WHAT YOU NEED TO DO:
Reproduce exactly, from the data that follows, the line with "End Exports.", the line with "- intros id.", and every line that lies between them.

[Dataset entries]
.....

Lemma export_run_charged d rs xs d' rs' :
  charged d rs -> Forall (fun x => t0 <= x_mono x - epoch <= t1) xs -> export_run d xs = (d', rs') ->
  charged d' (rs ++ rs') /\ dom (d_keys d') = dom (d_keys d) /\
  Forall (fun '(x, r) => (x_key x ∉ dom (d_keys d) -> r = Err (Rejected ReasonAuth)) /\
    forall m, r = Ok m -> x_key x ∈ dom (d_keys d) /\ epoch <= x_mono x /\ answer_true x m) rs'.
Proof.
  revert d rs rs'. induction xs as [|x xs IH]; intros d rs rs' Hc Hx; cbn [export_run].
  { intros [= <- <-]. rewrite app_nil_r. done. }
  apply List.Forall_cons_iff in Hx as [Hx Hxs].
  destruct (export_step d x) as [d1 r] eqn:E1. destruct (export_run d1 xs) as [d2 rs2] eqn:E2. intros [= <- <-].
  destruct (export_step_charged _ _ _ _ _ Hc Hx E1) as (Hc1 & Hd & Hn & Hok).
  destruct (IH _ _ _ Hc1 Hxs E2) as (Hc2 & Hd2 & HF). rewrite <- app_assoc in Hc2.
  split; [exact Hc2|]. split; [congruence|]. unfold Authorized in *. constructor.
  - split.
    + intros Hout. apply Hn, bool_decide_eq_false. by rewrite <- elem_of_dom.
    + intros m Hm. destruct (Hok m Hm) as (Ha & He & Ht). apply bool_decide_eq_true in Ha.
      split; [by apply elem_of_dom|done].
  - eapply Forall_impl; [exact HF|]. intros [y s]. rewrite Hd. done.
Qed.

End Exports.

(** Claim C28: leap data is exported only to authorized keys, at a bounded rate
    and only while it is valid.  Over any sequence of requests whose monotonic
    times lie between [t0] and [t1], whatever tables are installed meanwhile: a
    request under another key is refused and answers nothing; an answer that
    carries a manifest or data is about the object current at that request, whose
    table covers the wall-clock time (not before its baseline, not at or after
    its expiry), and its bytes are those of that object at the offset asked
    for; an answer that says there is no table is given only outside that
    coverage; at most two answers plus one for each four seconds elapsed go to
    one key, and at most 32 plus 32 a second to all. *)
Theorem respond_authorized d xs d' rs t0 t1 :
  - 2 ^ 60 <= t0 <= t1 -> t1 < 2 ^ 60 ->
  - 2 ^ 60 <= d_global d < 2 ^ 60 -> map_Forall (fun _ e => - 2 ^ 60 <= e < 2 ^ 60) (d_keys d) ->
  Forall (fun x => t0 <= x_mono x - d_epoch d <= t1) xs ->
  export_run d xs = (d', rs) ->
  Forall (fun '(x, r) => (x_key x ∉ dom (d_keys d) -> r = Err (Rejected ReasonAuth)) /\
    forall m, r = Ok m -> x_key x ∈ dom (d_keys d) /\ d_epoch d <= x_mono x /\ answer_true x m) rs /\
  (forall id, answered_key id rs * (4 * Second) <= 2 * (4 * Second) + (t1 - t0)) /\
  answered rs * (Second / 32) <= Second + (t1 - t0).
Proof.
  intros Ht Ht1 Hg Hk Hx E.
  assert (charged t0 t1 (d_epoch d) d []) as Hc.
  { split; [done| |done|].
    - intros id e He. specialize (Hk id e He). cbv beta in Hk. unfold spent, sane. cbn. lia.
    - unfold spent, sane. cbn. lia. }
  destruct (export_run_charged t0 t1 (d_epoch d) ltac:(lia) Ht1 _ _ _ _ _ Hc Hx E) as ([Ce Ck Cn Cg] & Hd & HF).
  cbn [app] in *. split; [exact HF|]. split.
  - intros id. destruct (d_keys d' !! id) as [e|] eqn:Ee.
    + apply (spent_bound _ 2 t0 t1 _ e); [apply key_burst|lia|unfold Second; lia|by apply Ck].
    + rewrite (Cn id Ee). unfold Second. lia.
  - change Second with (32 * (Second / 32)) at 2. apply (spent_bound _ 32 t0 t1 _ (d_global d')); [apply all_burst|lia|apply Z.lt_le_incl, all_interval|done].
Qed.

.....

YOUR SOLUTION:
End Exports.

(** Claim C28: leap data is exported only to authorized keys, at a bounded rate
    and only while it is valid.  Over any sequence of requests whose monotonic
    times lie between [t0] and [t1], whatever tables are installed meanwhile: a
    request under another key is refused and answers nothing; an answer that
    carries a manifest or data is about the object current at that request, whose
    table covers the wall-clock time (not before its baseline, not at or after
    its expiry), and its bytes are those of that object at the offset asked
    for; an answer that says there is no table is given only outside that
    coverage; at most two answers plus one for each four seconds elapsed go to
    one key, and at most 32 plus 32 a second to all. *)
Theorem respond_authorized d xs d' rs t0 t1 :
  - 2 ^ 60 <= t0 <= t1 -> t1 < 2 ^ 60 ->
  - 2 ^ 60 <= d_global d < 2 ^ 60 -> map_Forall (fun _ e => - 2 ^ 60 <= e < 2 ^ 60) (d_keys d) ->
  Forall (fun x => t0 <= x_mono x - d_epoch d <= t1) xs ->
  export_run d xs = (d', rs) ->
  Forall (fun '(x, r) => (x_key x ∉ dom (d_keys d) -> r = Err (Rejected ReasonAuth)) /\
    forall m, r = Ok m -> x_key x ∈ dom (d_keys d) /\ d_epoch d <= x_mono x /\ answer_true x m) rs /\
  (forall id, answered_key id rs * (4 * Second) <= 2 * (4 * Second) + (t1 - t0)) /\
  answered rs * (Second / 32) <= Second + (t1 - t0).
Proof.
  intros Ht Ht1 Hg Hk Hx E.
  assert (charged t0 t1 (d_epoch d) d []) as Hc.
  { split; [done| |done|].
    - intros id e He. specialize (Hk id e He). cbv beta in Hk. unfold spent, sane. cbn. lia.
    - unfold spent, sane. cbn. lia. }
  destruct (export_run_charged t0 t1 (d_epoch d) ltac:(lia) Ht1 _ _ _ _ _ Hc Hx E) as ([Ce Ck Cn Cg] & Hd & HF).
  cbn [app] in *. split; [exact HF|]. split.
  - intros id. destruct (d_keys d' !! id) as [e|] eqn:Ee.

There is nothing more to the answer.